Family members and people in recovery often find themselves trying to help each other deal with complex emotions, when they can barely handle their own! Traumatized people sometimes need to talk endlessly, and that can drive a family member crazy. Family members sometimes want to talk about the damage of the past, and that can be too painful for people in early recovery. You may want to discuss limits on what you talk about for now, and other ways to get support. For instance, a rape survivor may find a 24 hour rape crisis hotline to be a good source of support when they are having middle of the night flashbacks. A family member may find therapy or a support group helpful.
-House rules against drug use are acceptable.
It is perfectly reasonable not to allow drug use in the home and to expect a recovering person to stop engaging in dangerous behaviors. But we’ve found that approaching these discussions as making agreements, not threats, makes everyone feel safer and more likely to succeed. These discussions are exceedingly difficult when emotions are raw due to family-wide trauma. Barry Lessin, M.Ed., CAADC, a psychologist specializing in families impacted by substance use, encourages discussions with input from the recovering person to establish groundrules based on physical/emotional safety for everyone. Family members don’t need to agree with loved one’s requests, but acknowledging their input injects compassion into any discussion and goes a long way into having them more likely agree to basic groundrules. [The book “Beyond Addiction” is an excellent resource for guidance in improving communication.]
-Everyone involved in early recovery fears a relapse.
If families can talk about the possibility of slips without resorting to threats, the person may be able to be more honest and get help to prevent a slip from becoming a full-blown relapse. Trauma survivors already live in constant fear: adding to that fear by saying that one slip will result in homelessness or being cut off from family will make a slip more, not less likely.
-While Abstinence is an admirable goal, there are alternatives.
While permanent abstinence is often the goal, it is not the only safe and healthy outcome possible.According to the National Institute on Alcohol Abuse and Alcoholism, more than half of those who were once alcohol dependent eventually drink in moderation.3 Abstinence may be the best choice for now, but it does not have to be a permanent condition of either an individual’s health or a family’s well-being.
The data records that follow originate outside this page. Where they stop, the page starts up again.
(* ===== verification/SemanticStable.v ===== *)
(** * What the semantic rules read

    Most rules of [ValidateSemantic] read neither overlay addresses nor
    capabilities of nodes, nor allocations of edges: they report the same on a
    topology and on its [skeleton], where these are blanked.  So a compile, which
    changes nothing else, leaves their reports as they were. *)

From stdpp Require Import base gmap strings list sets fin_sets.
From Stdlib Require Import ZArith Lia.
From S2P Require Import Prelude GoLib GoNet Model LinkID PeersAlloc Findings Semantic.

Local Open Scope Z_scope.

Definition blank_node (n : Node) : Node := set_Capabilities (mkNodeCapabilities false false false false) (set_OverlayIP "" n).

Definition skeleton (t : Topology) : Topology :=
  mkTopology (Topology_Project t) (Topology_Domains t) (blank_node <$> Topology_Nodes t) (edge_ident <$> Topology_Edges t) (Topology_RoutePolicies t) 0.

(** ** Loops *)

Lemma for_each_fmap {A B} (f : nat -> B -> findings) (h : nat -> A -> findings) (g : A -> B) xs :
  (forall i x, f i (g x) = h i x) -> for_each f (g <$> xs) = for_each h xs.
Proof. intros H. unfold for_each. f_equal. rewrite imap_fmap. apply imap_ext. intros i x _. apply H. Qed.

Lemma report_fmap {S A B} (f : S -> nat -> B -> S * findings) (h : S -> nat -> A -> S * findings) (g : A -> B) s xs :
  (forall s i x, f s i (g x) = h s i x) -> report f s (g <$> xs) = report h s xs.
Proof.
  intros H. unfold report. f_equal. generalize 0%nat. revert s. induction xs as [|x xs IH]; intros s i; [done|].
  cbn [fmap list_fmap fold_report]. rewrite H. destruct (h s i x) as [s1 r1]. by rewrite IH.
Qed.

Lemma filter_fmap {A B} (p : B -> bool) (q : A -> bool) (g : A -> B) xs : (forall x, p (g x) = q x) -> List.filter p (g <$> xs) = g <$> List.filter q xs.
Proof. intros H. induction xs as [|x xs IH]; [done|]. cbn [fmap list_fmap List.filter]. rewrite H, IH. by destruct (q x). Qed.

(** ** Lookups *)

Lemma find_last_fmap {A} (key : A -> string) (g : A -> A) k xs : (forall x, key (g x) = key x) -> find_last key k (g <$> xs) = g <$> find_last key k xs.
Proof. intros H. induction xs as [|x xs IH] using rev_ind; [done|]. rewrite fmap_app, !find_last_app, IH. cbn. rewrite H. by destruct (String.eqb _ _). Qed.

Lemma nodeMap_skeleton t id : nodeMap (skeleton t) id = blank_node <$> nodeMap t id.
Proof. apply find_last_fmap. by intros []. Qed.

Lemma known_skeleton t id : known (skeleton t) id = known t id.
Proof. unfold known. rewrite nodeMap_skeleton. by destruct (nodeMap t id). Qed.

Lemma nodeIndex_skeleton t id : nodeIndex (skeleton t) id = nodeIndex t id.
Proof.
  unfold nodeIndex. cbn [skeleton Topology_Nodes]. induction (Topology_Nodes t) as [|n ns IH] using rev_ind; [done|]. rewrite fmap_app, !imap_app, !find_last_app, length_fmap. cbn.
  destruct n. cbn. destruct (String.eqb _ _); [done|exact IH].
Qed.

Lemma enabledEdges_skeleton t : enabledEdges (skeleton t) = (fun x => (edge_ident x.1.1, blank_node x.1.2, blank_node x.2)) <$> enabledEdges t.
Proof.
  unfold enabledEdges. cbn [skeleton Topology_Edges]. induction (Topology_Edges t) as [|e es IH]; [done|]. cbn [fmap list_fmap omap list_omap].
  rewrite IH, !nodeMap_skeleton. destruct e; cbn -[nodeMap]. by destruct (nodeMap t _), (nodeMap t _), Edge_IsEnabled.
Qed.

(** ** Rules that see the skeleton only *)

Ltac skeleton_step := cbn [skeleton Topology_Nodes Topology_Edges Topology_Domains Topology_RoutePolicies].

Lemma skeleton_domain_refs t : validateNodeDomainRefs (skeleton t) = validateNodeDomainRefs t.
Proof. unfold validateNodeDomainRefs. skeleton_step. apply for_each_fmap. by intros i []. Qed.

Lemma skeleton_node_refs t : validateEdgeNodeRefs (skeleton t) = validateEdgeNodeRefs t.
Proof. unfold validateEdgeNodeRefs. skeleton_step. apply for_each_fmap. intros i e. rewrite !known_skeleton. by destruct e. Qed.

Lemma skeleton_ids t : validateIDUniqueness (skeleton t) = validateIDUniqueness t.
Proof.
  unfold validateIDUniqueness, dup_ids. skeleton_step. f_equal. f_equal; apply report_fmap; [by intros s i []|by intros s i []].
Qed.

Lemma skeleton_names t : validateNodeNameCollisions (skeleton t) = validateNodeNameCollisions t.
Proof. unfold validateNodeNameCollisions. skeleton_step. apply report_fmap. by intros [] i []. Qed.

Lemma skeleton_counts t : interface_counts (skeleton t) = interface_counts t.
Proof.
  unfold interface_counts. rewrite enabledEdges_skeleton. f_equal. generalize (∅ : gset string, ∅ : gmap string Z).
  induction (enabledEdges t) as [|[[e f] n] xs IH]; intros st; [done|]. cbn [fmap list_fmap foldl]. rewrite IH. f_equal. destruct st, e, f, n. done.
Qed.

Lemma skeleton_port_ranges t : validateEffectivePortRanges (skeleton t) = validateEffectivePortRanges t.
Proof. unfold validateEffectivePortRanges. rewrite skeleton_counts. skeleton_step. apply for_each_fmap. intros i n. rewrite nodeIndex_skeleton. by destruct n. Qed.

Lemma skeleton_outbound t id : clientOutbound (skeleton t) id = clientOutbound t id.
Proof.
  unfold clientOutbound. skeleton_step. set (p := fun e : Edge => _ && _). set (q := fun e : Edge => _ && _). rewrite (filter_fmap p q), length_fmap; [done|]. intros e. unfold p, q. rewrite nodeMap_skeleton. destruct e; cbn -[nodeMap].
  by destruct (nodeMap t _) as [[]|].
Qed.

Lemma skeleton_clients t : validateClientEdges (skeleton t) = validateClientEdges t.
Proof.
  unfold validateClientEdges. skeleton_step. f_equal; apply for_each_fmap.
  - intros i e. unfold client_edge_rules. rewrite !nodeMap_skeleton. destruct e; cbn -[nodeMap]. by destruct (nodeMap t _) as [[]|], (nodeMap t _) as [[]|].
  - intros i n. rewrite skeleton_outbound. by destruct n.
Qed.

Lemma skeleton_mimic t : validateMimicTransport (skeleton t) = validateMimicTransport t.
Proof.
  unfold validateMimicTransport. skeleton_step. apply for_each_fmap. intros i e. rewrite !nodeMap_skeleton. destruct e; cbn -[nodeMap].
  by destruct (nodeMap t _) as [[]|], (nodeMap t _) as [[]|].
Qed.

Lemma skeleton_register t tb id name desc : register (skeleton t) tb id name desc = register t tb id name desc.
Proof. unfold register. rewrite nodeMap_skeleton, nodeIndex_skeleton. by destruct (nodeMap t id) as [[]|]. Qed.

Lemma skeleton_register_end t e tb n r :
  register_end (skeleton t) (edge_ident e) tb (blank_node n) (blank_node r) = register_end t e tb n r.
Proof. unfold register_end. rewrite skeleton_register. by destruct e, n, r. Qed.

Lemma skeleton_ifaces t : validateInterfaceNameUniqueness (skeleton t) = validateInterfaceNameUniqueness t.
Proof.
  unfold validateInterfaceNameUniqueness. rewrite enabledEdges_skeleton. apply report_fmap. intros [seen tb] i [[e f] n]. unfold iface_step. cbn [fst snd].
  replace (LinkKey (edge_ident e)) with (LinkKey e) by (by destruct e). rewrite skeleton_register_end. destruct (bool_decide _); [done|].
  destruct (register_end t e tb f n) as [t1 r1]. by rewrite skeleton_register_end.
Qed.

Lemma skeleton_primary t : validateSinglePrimaryPerPair (skeleton t) = validateSinglePrimaryPerPair t.
Proof. unfold validateSinglePrimaryPerPair. skeleton_step. apply report_fmap. intros s i e. rewrite !known_skeleton. by destruct e. Qed.

Lemma skeleton_backup t : validateBackupClientEdges (skeleton t) = validateBackupClientEdges t.
Proof.
  unfold validateBackupClientEdges. skeleton_step. apply for_each_fmap. intros i e. rewrite !nodeMap_skeleton. destruct e; cbn -[nodeMap].
  by destruct (nodeMap t _) as [[]|], (nodeMap t _) as [[]|].
Qed.

Lemma skeleton_pair_ids t pk : pairEdgeIDs (skeleton t) pk = pairEdgeIDs t pk.
Proof.
  unfold pairEdgeIDs. skeleton_step. set (p := fun e : Edge => _ && _). rewrite (filter_fmap p p) by (by intros []). rewrite <- list_fmap_compose.
  apply list_fmap_ext. intros i e _. by destruct e.
Qed.

Lemma skeleton_direction t : validateLinkDirection (skeleton t) = validateLinkDirection t.
Proof.
  unfold validateLinkDirection. skeleton_step. apply for_each_fmap. intros i e. unfold link_direction_rules. rewrite !nodeMap_skeleton, skeleton_pair_ids. destruct e; cbn -[nodeMap pairEdgeIDs].
  destruct (nodeMap t Edge_FromNodeID) as [[]|], (nodeMap t Edge_ToNodeID) as [[]|]; try done. unfold is_client. cbn -[pairEdgeIDs].
  by destruct (String.eqb _ "client"), (String.eqb _ "client").
Qed.

(** ** Rules that only warn *)

Lemma clean_warn b field code ps : clean (when b (AddWarning field code ps)).
Proof. destruct b; [apply clean_AddWarning|apply clean_nil]. Qed.
#[local] Hint Resolve clean_nil clean_warn clean_AddWarning : core.

Lemma report_all {S A} (P : list A -> S -> Prop) (f : S -> nat -> A -> S * findings) xs s :
  P [] s -> (forall pre x post k s1, xs = pre ++ x :: post -> P pre s1 -> clean (f s1 k x).2 /\ P (pre ++ [x]) (f s1 k x).1) -> clean (report f s xs).
Proof.
  intros H0 Hstep. unfold report.
  enough (forall pre rest j s1, xs = pre ++ rest -> P pre s1 -> clean (fold_report f j s1 rest).2) as Hgen by (by apply (Hgen [] xs)).
  intros pre rest. revert pre. induction rest as [|x rest IH]; intros pre j s1 Hxs HP; [done|]. cbn.
  destruct (Hstep pre x rest j s1 Hxs HP) as [Hc Hn]. destruct (f s1 j x) as [s2 r1]. destruct (fold_report f _ s2 rest) as [s3 r2] eqn:E. cbn in *.
  apply clean_app. split; [done|]. pose proof (IH (pre ++ [x]) (Datatypes.S j) s2) as Hi. rewrite E in Hi. apply Hi; [by rewrite <- app_assoc|done].
Qed.

Lemma clean_isolated t : clean (detectIsolatedNodes t).
Proof. unfold detectIsolatedNodes. destruct (_ <=? _)%nat; [done|]. apply clean_for_each. intros i n _. auto. Qed.

Lemma clean_endpoints t : clean (validateEdgeEndpointConsistency t).
Proof. unfold validateEdgeEndpointConsistency. apply clean_for_each. intros i e _. apply clean_when. intros _. destruct (nodeMap t _); auto. Qed.

Lemma clean_duplicates t : clean (detectDuplicateEnabledEdges t).
Proof.
  unfold detectDuplicateEnabledEdges. apply (report_all (fun _ _ => True)); [done|]. intros pre e post k s _ _. split; [|done]. destruct (_ || _); [done|].
  destruct (s !! _); cbn; auto.
Qed.

Lemma clean_costs t : clean (validateParallelLinkCosts t).
Proof.
  unfold validateParallelLinkCosts. apply clean_for_each. intros i s _. apply clean_app. split; [auto|]. destruct (ps_costs s) as [|c0 [|c1 cs]]; auto.
Qed.

(** ** Reachability *)

(** The same node up to its address, with at least the capabilities of the first
    that reachability asks for; a client may lose the capability to be dialled. *)
Record more_capable (n n' : Node) : Prop := {
  mc_blank : blank_node n' = blank_node n;
  mc_public : HasPublicIP (Node_Capabilities n) = true -> HasPublicIP (Node_Capabilities n') = true;
  mc_inbound : is_client n = false -> CanAcceptInbound (Node_Capabilities n) = true -> CanAcceptInbound (Node_Capabilities n') = true }.

Lemma more_capable_fields n n' : more_capable n n' -> Node_ID n' = Node_ID n /\ Node_Role n' = Node_Role n.
Proof. intros [Hb _ _]. destruct n, n'. by injection Hb. Qed.

Lemma canBeDialed_mono n n' : more_capable n n' -> is_client n = false -> canBeDialed n' = false -> canBeDialed n = false.
Proof.
  intros Hm Hcl. destruct (more_capable_fields _ _ Hm) as [_ Hr]. destruct Hm as [_ Hp Hi]. unfold canBeDialed. rewrite Hr, !orb_false_iff. intros [[H1 H2] H3].
  split_and!; [|destruct (CanAcceptInbound (Node_Capabilities n)); [by rewrite (Hi Hcl eq_refl) in H2|done]|done]. destruct (HasPublicIP (Node_Capabilities n)); [by rewrite (Hp eq_refl) in H1|done].
Qed.

Section Reachable.
Context (t t' : Topology).
Hypothesis Hsk : skeleton t' = skeleton t.
Hypothesis Hcap : forall id, option_Forall2 more_capable (nodeMap t id) (nodeMap t' id).

Lemma same_edges : edge_ident <$> Topology_Edges t' = edge_ident <$> Topology_Edges t.
Proof. by injection Hsk. Qed.

Lemma endpoint_edge_same x y : hasEnabledEndpointEdge t' x y = hasEnabledEndpointEdge t x y.
Proof.
  unfold hasEnabledEndpointEdge. assert (forall es, existsb (fun e => Edge_IsEnabled e && String.eqb (Edge_FromNodeID e) x && String.eqb (Edge_ToNodeID e) y && non_empty (Edge_EndpointHost e)) es =
    existsb (fun e => Edge_IsEnabled e && String.eqb (Edge_FromNodeID e) x && String.eqb (Edge_ToNodeID e) y && non_empty (Edge_EndpointHost e)) (edge_ident <$> es)) as H.
  { induction es as [|e es IH]; [done|]. cbn [existsb fmap list_fmap]. rewrite IH. by destruct e. }
  by rewrite H, same_edges, <- H.
Qed.

Lemma nat_edge_mono i e e' : edge_ident e' = edge_ident e -> clean (client_edge_rules t i e) -> clean (nat_edge t i e) -> clean (nat_edge t' i e').
Proof.
  intros He. unfold nat_edge, client_edge_rules.
  assert (Edge_IsEnabled e' = Edge_IsEnabled e /\ Edge_FromNodeID e' = Edge_FromNodeID e /\ Edge_ToNodeID e' = Edge_ToNodeID e /\ Edge_Type e' = Edge_Type e /\ Edge_EndpointHost e' = Edge_EndpointHost e)
    as (-> & -> & -> & -> & ->) by (destruct e, e'; by injection He).
  destruct (Edge_IsEnabled e); cbn [negb]; [|done]. destruct (Hcap (Edge_FromNodeID e)) as [f f' Hf|]; [|done]. destruct (Hcap (Edge_ToNodeID e)) as [n n' Hn|]; [|done].
  rewrite !clean_app, !clean_when_error, !clean_when. intros [Hcn Hcf] [_ H]. split; [auto|]. intros Hc. rewrite !andb_true_iff, !negb_true_iff in Hc. destruct Hc as [[[H1 H2] H3] H4].
  match goal with |- clean (if ?b then _ else _) => destruct b eqn:Hd end; [|auto]. rewrite !andb_true_iff, !negb_true_iff in Hd. destruct Hd as (Hrev & Hdf & Hdn). exfalso. rewrite endpoint_edge_same in Hrev.
  assert (is_client f = false) as Hcf'.
  { destruct (is_client f); [|done]. specialize (Hcf eq_refl). rewrite !clean_app, !clean_when_error in Hcf. destruct Hcf as (_ & E). by rewrite H4 in E. }
  destruct (more_capable_fields _ _ Hf) as [If _]. destruct (more_capable_fields _ _ Hn) as [In _]. rewrite If, In in Hrev.
  pose proof (canBeDialed_mono _ _ Hf Hcf' Hdf) as Df. pose proof (canBeDialed_mono _ _ Hn Hcn Hdn) as Dn. rewrite Hrev, Df, Dn in H. cbn [negb andb] in H.
  apply (proj1 (clean_AddError _ _ _)) in H; [done|]. unfold canBeDialed in Df, Dn. rewrite !orb_false_iff in Df, Dn. destruct Df as [[-> _] _], Dn as [[-> _] _]. by rewrite H3, H4.
Qed.

Lemma reachability_mono : clean (validateClientEdges t) -> clean (validateNATReachability t) -> clean (validateNATReachability t').
Proof.
  unfold validateNATReachability, validateClientEdges. rewrite !clean_app, !clean_for_each. intros [Hc _] [H _]. split; [|intros i n _; auto]. intros i e' Hi.
  pose proof (f_equal (fun l => l !! i) same_edges) as Hs. cbv beta in Hs. rewrite !list_lookup_fmap, Hi in Hs. destruct (Topology_Edges t !! i) as [e|] eqn:E; [|done].
  injection Hs as Hs. eapply nat_edge_mono; [done|by apply Hc|by apply H].
Qed.
End Reachable.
Trauma is NOT a Life Sentence
As Dr. Peter Levine says, “Trauma is a fact of life. It does not have to be a life sentence.” Neither does substance use disorder, for individuals or families. Healing together with love, compassion and patience is not only possible: it’s the only thing that works.
2 Levine, PA. (2005) Healing Trauma. Boulder, Colorado: Sounds True, Inc.
3 NIAAA Spectrum. Alcoholism Isn’t What It Used to Be.